Segment Start: Recorded data
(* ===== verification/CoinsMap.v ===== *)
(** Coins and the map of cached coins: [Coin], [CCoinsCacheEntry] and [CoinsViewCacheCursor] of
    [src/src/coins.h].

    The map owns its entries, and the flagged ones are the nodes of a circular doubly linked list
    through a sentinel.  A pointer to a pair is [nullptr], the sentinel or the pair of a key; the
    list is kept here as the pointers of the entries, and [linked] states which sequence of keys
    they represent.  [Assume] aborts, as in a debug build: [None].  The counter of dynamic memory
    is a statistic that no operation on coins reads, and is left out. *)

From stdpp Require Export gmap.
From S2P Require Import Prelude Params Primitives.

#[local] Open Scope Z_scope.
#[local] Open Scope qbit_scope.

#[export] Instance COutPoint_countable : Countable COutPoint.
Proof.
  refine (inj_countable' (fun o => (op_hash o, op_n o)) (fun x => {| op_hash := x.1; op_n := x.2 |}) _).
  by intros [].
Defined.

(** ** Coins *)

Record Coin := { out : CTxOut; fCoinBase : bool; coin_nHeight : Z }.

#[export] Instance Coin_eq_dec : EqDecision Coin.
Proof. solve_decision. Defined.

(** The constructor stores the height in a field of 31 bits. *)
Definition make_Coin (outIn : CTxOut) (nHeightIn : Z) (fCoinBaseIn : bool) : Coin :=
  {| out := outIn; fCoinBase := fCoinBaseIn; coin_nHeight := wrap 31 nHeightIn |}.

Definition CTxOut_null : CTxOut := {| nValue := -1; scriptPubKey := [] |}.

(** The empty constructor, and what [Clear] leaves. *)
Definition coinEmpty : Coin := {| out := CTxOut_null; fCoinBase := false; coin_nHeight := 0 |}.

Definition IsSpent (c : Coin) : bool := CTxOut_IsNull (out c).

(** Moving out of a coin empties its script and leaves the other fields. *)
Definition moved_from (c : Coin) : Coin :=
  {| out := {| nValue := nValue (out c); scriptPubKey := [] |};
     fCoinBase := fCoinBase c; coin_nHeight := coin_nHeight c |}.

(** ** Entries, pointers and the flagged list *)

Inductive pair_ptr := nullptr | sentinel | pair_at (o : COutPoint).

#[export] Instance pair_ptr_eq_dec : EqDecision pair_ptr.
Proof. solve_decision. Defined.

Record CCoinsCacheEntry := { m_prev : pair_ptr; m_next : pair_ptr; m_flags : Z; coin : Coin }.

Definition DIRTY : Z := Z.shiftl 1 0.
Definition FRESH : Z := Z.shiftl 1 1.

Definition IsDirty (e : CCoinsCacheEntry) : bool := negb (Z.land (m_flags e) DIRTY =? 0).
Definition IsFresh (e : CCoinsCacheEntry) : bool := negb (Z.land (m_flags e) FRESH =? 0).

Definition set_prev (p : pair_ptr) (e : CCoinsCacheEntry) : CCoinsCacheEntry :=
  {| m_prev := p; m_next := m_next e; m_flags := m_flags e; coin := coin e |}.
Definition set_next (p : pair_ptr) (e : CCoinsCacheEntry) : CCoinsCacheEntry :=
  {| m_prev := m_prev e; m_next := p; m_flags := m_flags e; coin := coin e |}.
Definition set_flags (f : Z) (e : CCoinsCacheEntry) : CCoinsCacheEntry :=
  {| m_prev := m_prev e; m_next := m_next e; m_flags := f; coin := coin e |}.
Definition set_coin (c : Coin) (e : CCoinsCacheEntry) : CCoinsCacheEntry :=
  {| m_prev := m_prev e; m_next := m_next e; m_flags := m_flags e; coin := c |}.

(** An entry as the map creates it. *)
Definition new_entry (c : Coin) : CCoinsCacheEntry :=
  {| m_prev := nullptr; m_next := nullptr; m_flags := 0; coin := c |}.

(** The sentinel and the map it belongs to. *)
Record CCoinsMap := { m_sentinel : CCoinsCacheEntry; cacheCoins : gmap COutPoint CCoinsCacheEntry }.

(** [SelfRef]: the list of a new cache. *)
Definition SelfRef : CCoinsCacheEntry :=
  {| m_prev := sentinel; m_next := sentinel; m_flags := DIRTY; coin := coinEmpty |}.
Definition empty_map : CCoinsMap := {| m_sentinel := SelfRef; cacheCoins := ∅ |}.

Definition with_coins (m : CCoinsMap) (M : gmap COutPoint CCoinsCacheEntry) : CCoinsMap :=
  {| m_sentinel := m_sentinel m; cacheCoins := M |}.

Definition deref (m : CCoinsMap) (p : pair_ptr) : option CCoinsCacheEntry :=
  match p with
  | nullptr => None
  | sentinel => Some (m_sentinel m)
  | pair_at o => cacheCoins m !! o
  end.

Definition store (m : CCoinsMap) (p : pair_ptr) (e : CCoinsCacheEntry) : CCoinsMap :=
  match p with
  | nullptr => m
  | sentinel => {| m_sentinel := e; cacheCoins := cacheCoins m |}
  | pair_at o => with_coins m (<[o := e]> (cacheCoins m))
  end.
Segment End: Recorded data
> _About this exercise_
Nothing but an exact repetition of the entries is expected here.

> _Written response_
(* ===== verification/CoinsMap.v ===== *)
(** Coins and the map of cached coins: [Coin], [CCoinsCacheEntry] and [CoinsViewCacheCursor] of
    [src/src/coins.h].

    The map owns its entries, and the flagged ones are the nodes of a circular doubly linked list
    through a sentinel.  A pointer to a pair is [nullptr], the sentinel or the pair of a key; the
    list is kept here as the pointers of the entries, and [linked] states which sequence of keys
    they represent.  [Assume] aborts, as in a debug build: [None].  The counter of dynamic memory
    is a statistic that no operation on coins reads, and is left out. *)

From stdpp Require Export gmap.
From S2P Require Import Prelude Params Primitives.

#[local] Open Scope Z_scope.
#[local] Open Scope qbit_scope.

#[export] Instance COutPoint_countable : Countable COutPoint.
Proof.
  refine (inj_countable' (fun o => (op_hash o, op_n o)) (fun x => {| op_hash := x.1; op_n := x.2 |}) _).
  by intros [].
Defined.

(** ** Coins *)

Record Coin := { out : CTxOut; fCoinBase : bool; coin_nHeight : Z }.

#[export] Instance Coin_eq_dec : EqDecision Coin.
Proof. solve_decision. Defined.

(** The constructor stores the height in a field of 31 bits. *)
Definition make_Coin (outIn : CTxOut) (nHeightIn : Z) (fCoinBaseIn : bool) : Coin :=
  {| out := outIn; fCoinBase := fCoinBaseIn; coin_nHeight := wrap 31 nHeightIn |}.

Definition CTxOut_null : CTxOut := {| nValue := -1; scriptPubKey := [] |}.

(** The empty constructor, and what [Clear] leaves. *)
Definition coinEmpty : Coin := {| out := CTxOut_null; fCoinBase := false; coin_nHeight := 0 |}.

Definition IsSpent (c : Coin) : bool := CTxOut_IsNull (out c).

(** Moving out of a coin empties its script and leaves the other fields. *)
Definition moved_from (c : Coin) : Coin :=
  {| out := {| nValue := nValue (out c); scriptPubKey := [] |};
     fCoinBase := fCoinBase c; coin_nHeight := coin_nHeight c |}.

(** ** Entries, pointers and the flagged list *)

Inductive pair_ptr := nullptr | sentinel | pair_at (o : COutPoint).

#[export] Instance pair_ptr_eq_dec : EqDecision pair_ptr.
Proof. solve_decision. Defined.

Record CCoinsCacheEntry := { m_prev : pair_ptr; m_next : pair_ptr; m_flags : Z; coin : Coin }.

Definition DIRTY : Z := Z.shiftl 1 0.
Definition FRESH : Z := Z.shiftl 1 1.

Definition IsDirty (e : CCoinsCacheEntry) : bool := negb (Z.land (m_flags e) DIRTY =? 0).
Definition IsFresh (e : CCoinsCacheEntry) : bool := negb (Z.land (m_flags e) FRESH =? 0).

Definition set_prev (p : pair_ptr) (e : CCoinsCacheEntry) : CCoinsCacheEntry :=
  {| m_prev := p; m_next := m_next e; m_flags := m_flags e; coin := coin e |}.
Definition set_next (p : pair_ptr) (e : CCoinsCacheEntry) : CCoinsCacheEntry :=
  {| m_prev := m_prev e; m_next := p; m_flags := m_flags e; coin := coin e |}.
Definition set_flags (f : Z) (e : CCoinsCacheEntry) : CCoinsCacheEntry :=
  {| m_prev := m_prev e; m_next := m_next e; m_flags := f; coin := coin e |}.
Definition set_coin (c : Coin) (e : CCoinsCacheEntry) : CCoinsCacheEntry :=
  {| m_prev := m_prev e; m_next := m_next e; m_flags := m_flags e; coin := c |}.

(** An entry as the map creates it. *)
Definition new_entry (c : Coin) : CCoinsCacheEntry :=
  {| m_prev := nullptr; m_next := nullptr; m_flags := 0; coin := c |}.

(** The sentinel and the map it belongs to. *)
Record CCoinsMap := { m_sentinel : CCoinsCacheEntry; cacheCoins : gmap COutPoint CCoinsCacheEntry }.

(** [SelfRef]: the list of a new cache. *)
Definition SelfRef : CCoinsCacheEntry :=
  {| m_prev := sentinel; m_next := sentinel; m_flags := DIRTY; coin := coinEmpty |}.
Definition empty_map : CCoinsMap := {| m_sentinel := SelfRef; cacheCoins := ∅ |}.

Definition with_coins (m : CCoinsMap) (M : gmap COutPoint CCoinsCacheEntry) : CCoinsMap :=
  {| m_sentinel := m_sentinel m; cacheCoins := M |}.

Definition deref (m : CCoinsMap) (p : pair_ptr) : option CCoinsCacheEntry :=
  match p with
  | nullptr => None
  | sentinel => Some (m_sentinel m)
  | pair_at o => cacheCoins m !! o
  end.

Definition store (m : CCoinsMap) (p : pair_ptr) (e : CCoinsCacheEntry) : CCoinsMap :=
  match p with
  | nullptr => m
  | sentinel => {| m_sentinel := e; cacheCoins := cacheCoins m |}
  | pair_at o => with_coins m (<[o := e]> (cacheCoins m))
  end.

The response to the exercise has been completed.